━━━ Stored data

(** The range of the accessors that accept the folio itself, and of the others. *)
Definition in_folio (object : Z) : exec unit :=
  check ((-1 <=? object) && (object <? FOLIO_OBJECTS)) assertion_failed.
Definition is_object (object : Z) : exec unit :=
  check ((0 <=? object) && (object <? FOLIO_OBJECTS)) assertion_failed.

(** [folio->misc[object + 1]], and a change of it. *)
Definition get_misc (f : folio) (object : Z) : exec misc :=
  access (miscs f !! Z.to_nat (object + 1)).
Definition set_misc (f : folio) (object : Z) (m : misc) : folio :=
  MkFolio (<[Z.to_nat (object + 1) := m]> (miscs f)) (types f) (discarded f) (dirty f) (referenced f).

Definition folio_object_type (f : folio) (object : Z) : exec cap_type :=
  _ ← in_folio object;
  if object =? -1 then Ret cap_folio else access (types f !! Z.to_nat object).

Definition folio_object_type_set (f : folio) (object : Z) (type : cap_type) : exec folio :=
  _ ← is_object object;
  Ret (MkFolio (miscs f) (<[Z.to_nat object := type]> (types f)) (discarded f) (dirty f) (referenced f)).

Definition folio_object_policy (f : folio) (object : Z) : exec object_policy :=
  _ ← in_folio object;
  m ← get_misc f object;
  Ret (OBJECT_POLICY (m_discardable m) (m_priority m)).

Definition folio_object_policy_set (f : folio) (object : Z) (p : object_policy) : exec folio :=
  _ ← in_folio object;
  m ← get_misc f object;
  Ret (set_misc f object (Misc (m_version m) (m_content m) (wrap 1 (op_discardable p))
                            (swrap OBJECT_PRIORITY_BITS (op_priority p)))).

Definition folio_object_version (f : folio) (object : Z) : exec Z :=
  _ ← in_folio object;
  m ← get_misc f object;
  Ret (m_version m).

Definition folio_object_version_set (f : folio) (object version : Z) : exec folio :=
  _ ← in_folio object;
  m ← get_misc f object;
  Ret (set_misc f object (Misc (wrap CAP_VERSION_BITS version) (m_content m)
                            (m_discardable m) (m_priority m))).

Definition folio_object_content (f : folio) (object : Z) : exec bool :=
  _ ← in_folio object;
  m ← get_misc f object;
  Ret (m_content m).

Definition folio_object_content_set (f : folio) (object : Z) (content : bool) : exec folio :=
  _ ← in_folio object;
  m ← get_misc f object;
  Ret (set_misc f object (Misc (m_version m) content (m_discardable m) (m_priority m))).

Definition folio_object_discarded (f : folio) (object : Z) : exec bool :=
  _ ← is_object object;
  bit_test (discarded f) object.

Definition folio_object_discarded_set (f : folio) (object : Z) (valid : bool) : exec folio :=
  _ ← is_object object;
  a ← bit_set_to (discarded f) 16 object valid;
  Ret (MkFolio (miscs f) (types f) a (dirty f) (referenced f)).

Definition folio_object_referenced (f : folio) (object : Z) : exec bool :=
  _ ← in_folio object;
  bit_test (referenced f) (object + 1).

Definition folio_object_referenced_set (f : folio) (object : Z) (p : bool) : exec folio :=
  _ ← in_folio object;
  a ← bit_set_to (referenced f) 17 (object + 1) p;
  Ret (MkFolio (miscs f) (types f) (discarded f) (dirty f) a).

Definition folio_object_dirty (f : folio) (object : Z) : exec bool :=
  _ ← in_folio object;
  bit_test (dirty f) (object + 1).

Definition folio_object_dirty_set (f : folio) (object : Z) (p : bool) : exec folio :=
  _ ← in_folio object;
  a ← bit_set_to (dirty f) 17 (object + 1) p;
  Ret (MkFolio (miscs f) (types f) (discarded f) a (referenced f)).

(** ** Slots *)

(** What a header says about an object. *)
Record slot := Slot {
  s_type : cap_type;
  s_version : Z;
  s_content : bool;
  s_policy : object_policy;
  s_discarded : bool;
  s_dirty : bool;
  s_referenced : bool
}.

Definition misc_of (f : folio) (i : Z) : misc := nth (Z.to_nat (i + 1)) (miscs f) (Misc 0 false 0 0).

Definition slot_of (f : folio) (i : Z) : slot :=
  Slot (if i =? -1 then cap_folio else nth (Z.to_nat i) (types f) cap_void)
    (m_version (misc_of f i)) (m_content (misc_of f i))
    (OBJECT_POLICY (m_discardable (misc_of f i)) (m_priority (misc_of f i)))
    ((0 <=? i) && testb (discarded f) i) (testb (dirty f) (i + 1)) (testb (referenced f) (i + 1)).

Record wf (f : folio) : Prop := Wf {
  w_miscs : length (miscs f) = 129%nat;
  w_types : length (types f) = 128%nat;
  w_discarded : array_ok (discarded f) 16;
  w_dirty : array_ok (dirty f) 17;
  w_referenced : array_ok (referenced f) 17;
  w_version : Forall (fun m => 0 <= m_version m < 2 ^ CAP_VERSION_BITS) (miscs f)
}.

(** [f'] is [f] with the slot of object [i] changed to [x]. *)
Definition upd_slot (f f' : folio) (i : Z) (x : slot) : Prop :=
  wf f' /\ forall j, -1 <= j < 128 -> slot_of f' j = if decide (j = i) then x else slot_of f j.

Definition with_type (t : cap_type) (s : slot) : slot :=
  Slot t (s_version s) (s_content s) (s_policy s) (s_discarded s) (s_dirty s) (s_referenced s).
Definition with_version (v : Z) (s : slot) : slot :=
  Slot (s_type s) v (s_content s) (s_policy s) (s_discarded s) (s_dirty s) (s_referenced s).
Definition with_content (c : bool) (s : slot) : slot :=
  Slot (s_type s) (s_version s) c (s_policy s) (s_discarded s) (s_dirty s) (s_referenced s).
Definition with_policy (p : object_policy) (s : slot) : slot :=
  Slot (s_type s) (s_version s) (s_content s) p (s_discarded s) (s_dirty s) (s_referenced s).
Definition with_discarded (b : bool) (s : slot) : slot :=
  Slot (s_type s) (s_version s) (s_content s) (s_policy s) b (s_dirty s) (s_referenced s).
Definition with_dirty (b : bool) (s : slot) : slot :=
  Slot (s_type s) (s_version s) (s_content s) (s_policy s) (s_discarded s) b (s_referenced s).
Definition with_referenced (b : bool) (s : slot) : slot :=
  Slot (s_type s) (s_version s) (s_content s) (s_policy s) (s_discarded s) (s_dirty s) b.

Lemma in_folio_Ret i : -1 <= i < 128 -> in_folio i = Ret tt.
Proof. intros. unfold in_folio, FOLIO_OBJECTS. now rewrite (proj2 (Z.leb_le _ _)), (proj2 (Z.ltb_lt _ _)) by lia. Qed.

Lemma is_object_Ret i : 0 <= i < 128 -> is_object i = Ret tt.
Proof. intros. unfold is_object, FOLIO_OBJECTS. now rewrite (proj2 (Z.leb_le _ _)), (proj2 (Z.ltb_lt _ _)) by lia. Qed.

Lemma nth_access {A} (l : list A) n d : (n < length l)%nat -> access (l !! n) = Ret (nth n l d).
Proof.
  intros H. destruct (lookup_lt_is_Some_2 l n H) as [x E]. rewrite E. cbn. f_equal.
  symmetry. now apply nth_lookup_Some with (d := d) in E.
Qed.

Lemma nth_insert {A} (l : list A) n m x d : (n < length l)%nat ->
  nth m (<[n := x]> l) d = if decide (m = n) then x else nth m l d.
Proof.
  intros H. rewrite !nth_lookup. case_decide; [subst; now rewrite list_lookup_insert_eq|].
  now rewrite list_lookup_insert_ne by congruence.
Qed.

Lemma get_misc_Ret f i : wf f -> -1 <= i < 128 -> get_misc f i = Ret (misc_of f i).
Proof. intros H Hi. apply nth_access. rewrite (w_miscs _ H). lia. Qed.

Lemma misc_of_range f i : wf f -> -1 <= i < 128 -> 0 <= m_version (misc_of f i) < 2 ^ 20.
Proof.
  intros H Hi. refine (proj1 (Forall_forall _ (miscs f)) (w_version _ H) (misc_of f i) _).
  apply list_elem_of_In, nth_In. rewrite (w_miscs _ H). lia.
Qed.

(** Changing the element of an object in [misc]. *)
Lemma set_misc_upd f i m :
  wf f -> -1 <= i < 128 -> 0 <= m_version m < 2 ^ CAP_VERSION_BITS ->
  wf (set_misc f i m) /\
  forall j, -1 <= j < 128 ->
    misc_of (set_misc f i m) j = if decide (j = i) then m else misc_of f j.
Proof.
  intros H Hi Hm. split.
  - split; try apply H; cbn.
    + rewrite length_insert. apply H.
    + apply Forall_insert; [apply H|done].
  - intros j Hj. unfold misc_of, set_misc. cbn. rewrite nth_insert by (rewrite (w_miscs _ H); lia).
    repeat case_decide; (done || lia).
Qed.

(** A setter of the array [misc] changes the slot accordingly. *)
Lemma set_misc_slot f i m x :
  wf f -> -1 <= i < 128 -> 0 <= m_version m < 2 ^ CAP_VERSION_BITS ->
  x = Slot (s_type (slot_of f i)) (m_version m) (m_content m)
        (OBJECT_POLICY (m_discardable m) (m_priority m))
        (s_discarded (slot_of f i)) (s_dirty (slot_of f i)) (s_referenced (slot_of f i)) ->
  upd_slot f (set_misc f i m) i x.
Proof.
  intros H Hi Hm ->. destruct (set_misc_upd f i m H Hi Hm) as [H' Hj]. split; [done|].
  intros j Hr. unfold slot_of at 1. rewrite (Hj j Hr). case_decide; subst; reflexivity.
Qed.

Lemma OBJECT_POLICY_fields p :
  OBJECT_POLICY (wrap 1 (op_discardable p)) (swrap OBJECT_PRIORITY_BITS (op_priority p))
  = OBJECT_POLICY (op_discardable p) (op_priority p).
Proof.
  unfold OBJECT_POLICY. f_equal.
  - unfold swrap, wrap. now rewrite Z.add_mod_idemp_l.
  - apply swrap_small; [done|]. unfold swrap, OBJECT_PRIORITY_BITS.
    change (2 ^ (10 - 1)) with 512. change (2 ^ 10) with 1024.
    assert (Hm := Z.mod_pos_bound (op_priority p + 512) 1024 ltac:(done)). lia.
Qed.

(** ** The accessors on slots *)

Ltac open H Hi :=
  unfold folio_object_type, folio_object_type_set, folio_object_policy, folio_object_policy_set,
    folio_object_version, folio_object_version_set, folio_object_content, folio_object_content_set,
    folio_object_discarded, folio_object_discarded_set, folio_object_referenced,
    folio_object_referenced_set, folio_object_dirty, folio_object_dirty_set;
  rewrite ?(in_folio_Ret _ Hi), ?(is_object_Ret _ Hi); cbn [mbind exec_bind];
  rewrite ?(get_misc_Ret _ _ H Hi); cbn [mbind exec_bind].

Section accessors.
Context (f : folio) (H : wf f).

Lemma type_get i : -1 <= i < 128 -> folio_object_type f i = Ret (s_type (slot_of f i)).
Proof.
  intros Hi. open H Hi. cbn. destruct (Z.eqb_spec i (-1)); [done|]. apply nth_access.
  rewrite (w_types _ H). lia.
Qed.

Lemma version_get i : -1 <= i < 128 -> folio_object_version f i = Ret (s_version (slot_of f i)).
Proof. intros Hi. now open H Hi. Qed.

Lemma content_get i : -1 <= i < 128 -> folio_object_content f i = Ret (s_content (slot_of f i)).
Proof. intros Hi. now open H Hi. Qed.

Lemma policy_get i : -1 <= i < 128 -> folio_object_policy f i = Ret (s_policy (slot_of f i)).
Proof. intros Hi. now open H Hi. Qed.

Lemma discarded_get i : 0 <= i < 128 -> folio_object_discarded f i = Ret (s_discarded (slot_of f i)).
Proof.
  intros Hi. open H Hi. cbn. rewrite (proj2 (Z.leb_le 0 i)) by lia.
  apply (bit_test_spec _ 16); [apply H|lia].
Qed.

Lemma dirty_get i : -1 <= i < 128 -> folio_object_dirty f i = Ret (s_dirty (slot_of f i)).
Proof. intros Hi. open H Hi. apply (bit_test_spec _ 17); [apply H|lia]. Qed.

━━━━━━

Task: Using the data above, repeat exactly the lines that begin at the line with "OBJECT_POLICY (wrap 1" and end at the line with "(** ** The accessors on slots *)", both ends included.

Reply to the exercise:
  OBJECT_POLICY (wrap 1 (op_discardable p)) (swrap OBJECT_PRIORITY_BITS (op_priority p))
  = OBJECT_POLICY (op_discardable p) (op_priority p).
Proof.
  unfold OBJECT_POLICY. f_equal.
  - unfold swrap, wrap. now rewrite Z.add_mod_idemp_l.
  - apply swrap_small; [done|]. unfold swrap, OBJECT_PRIORITY_BITS.
    change (2 ^ (10 - 1)) with 512. change (2 ^ 10) with 1024.
    assert (Hm := Z.mod_pos_bound (op_priority p + 512) 1024 ltac:(done)). lia.
Qed.

(** ** The accessors on slots *)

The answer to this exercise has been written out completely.